福島第一原発事故を契機にかなり風向きが変わり、原子力の専門家の中にも原発行政や電力会社の原発運営管理に批判的な意見を述べるものも多数現われ、その見解が国民一般にも浸透した結果、日本にも原子力規制委員会を設立しようという動きになったのだろうが、正直なところ楽観は禁物だろう。今回の事故の実態を誰よりも知る福島第一原発の吉田前所長が体調不良を理由に表舞台から姿を消し、その発言が全く表面化しなくなった裏には相当の規制圧力や特殊な事情が働いていることは間違いない。死を覚悟であの重大事故に立ち向かった吉田前所長の気性や人柄からして、不自然極まりない話であり、そのことひとつを考えても今後の原子力行政の展望が一筋縄ではいかないことがわかるだろう。

すでに何度も報道されているように、内閣府原子力安全委員会の安全委員と非常勤の審査委員89名中、斑目春樹委員長を含む24人が2010年までの5年間に原子力関連企業や業界団体から8500万円に及ぶ寄付を受けていた。また11名は原発メーカーや審査対象の電力会社、核燃料製造会社からも寄付金を受け取っていたという。当人たちは口を揃えて査定業務への影響を否定しているが、白々しいにも程がある。企業や業界団体が何の思惑もなく特定の人物に多額の寄付などするわけもないし、その恩恵を受けた人間が真の意味で相手に対して厳しい査定を下せるはずもない。自分がそのような状況に置かれているとすればどうであるかを想像してみればよい。もちろん、企業や業界団体による学術界への寄付が悪いとは思わないし、むしろそのこと自体は奨励すべきことではあるが、その寄付行為が社会的重大事故にも直結するような判断を左右するとなるとおのずから話は別である。

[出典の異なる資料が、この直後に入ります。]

(* ===== verification/RateLimitClaims.v ===== *)
(** * RateLimitClaims: the script of the Redis store is a sliding log, and what the stores bound.

    [reference] keeps every admitted request and counts those of the last window. The script answers
    what it answers, when members differ and the clocks agree to within a window. *)
From Stdlib Require Import Ascii.
From stdpp Require Import pretty sorting.
From S2P Require Import Prelude JsText JsDate JsCursor RateLimit.
Local Open Scope Z_scope.

(** ** The sliding log *)

(** A member with its time and its cost, the newest first. *)
Record Entry := { en_member : string; en_at : Z; en_cost : Z }.
Definition live (after : Z) (log : list Entry) : list Entry := filter (λ x, after < en_at x) log.
Definition used_of (log : list Entry) : Z := foldr (λ x s, en_cost x + s) 0 log.
Definition earliest (log : list Entry) : option Z :=
  foldr (λ x o, Some (match o with Some u => Z.min (en_at x) u | None => en_at x end)) None log.

Record Call := { ca_now : Z; ca_redisNow : Z; ca_limit : Z; ca_cost : Z; ca_member : string }.
Definition reference (windowMs : Z) (c : Call) (log : list Entry) : RateLimitDecision * list Entry :=
  let window := live (ca_now c - windowMs) log in
  let used := used_of window in
  let answer allowed used window :=
    let resetAt := match earliest window with Some t => t + windowMs | None => ca_now c + windowMs end in
    {| rd_allowed := allowed; rd_limit := ca_limit c; rd_remaining := Z.max (ca_limit c - used) 0; rd_resetAtEpochMs := resetAt;
       rd_retryAfterSeconds := retry_after (resetAt - ca_now c); rd_used := used |} in
  let entry := {| en_member := ca_member c; en_at := ca_now c; en_cost := ca_cost c |} in
  if used + ca_cost c <=? ca_limit c
  then (answer true (used + ca_cost c) (entry :: window), entry :: log)
  else (answer false used window, log).
Fixpoint run_reference (windowMs : Z) (calls : list Call) (log : list Entry) : list RateLimitDecision * list Entry :=
  match calls with
  | [] => ([], log)
  | c :: calls => let '(d, log1) := reference windowMs c log in let '(ds, log2) := run_reference windowMs calls log1 in (d :: ds, log2)
  end.
Definition script (max_unpack : nat) (windowMs : Z) (c : Call) (w : Window) : outcome RateError RateLimitDecision * Window :=
  SLIDING_WINDOW_LUA max_unpack (ca_now c) windowMs (ca_limit c) (ca_cost c) (ca_member c) (ca_redisNow c) w.
Fixpoint run_script (max_unpack : nat) (windowMs : Z) (calls : list Call) (w : Window) : list (outcome RateError RateLimitDecision) * Window :=
  match calls with
  | [] => ([], w)
  | c :: calls => let '(d, w1) := script max_unpack windowMs c w in let '(ds, w2) := run_script max_unpack windowMs calls w1 in (d :: ds, w2)
  end.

そのような状況を考えると、日本において強い権限を持つ原子力規制委員会を設立し、5人の員を選出するのは決して容易なことではない。米国の原子力規制委員会のメンバーに要求される条件は、原子炉全体の構造設計、核燃料のペレットつくりから実際の原子炉運転作業に至る一連の工程、安全保守作業、原子力関連法規などのすべてに通じていることであるとされ、その条件を満たすための厳しい事前訓練や実践体験過程も設けられているようだ。だが、日本の場合には、将来的はともかくとして、現時点で直ちにそのような人材を確保することは事実上極めて難しい。国内の著名な原子力工学の研究者で、労多くしてリスクの高い日常的原子炉の保守作業や、各種配管作業までを実体験したことのある人物など皆無に違いないからだ。「言うは易く行うは難し」の典型的な事例ではある。
飛行機や新幹線、船舶、自動車、宇宙探査機、各種生産プラントなど、科学技術と深く関わるシステムの安全性を検証し、その適否を判断するのは独立したその道の専門家と決まっており、政財界関係者の介入の余地はまったくない。しかし、日本の原発の安全性のみに関しては、その道の専門家でなない政財界関係者が大きな発言権や決定権を有してきた。この構図が異様であることを我々は今一度真剣に考えてみる必要があるだろう。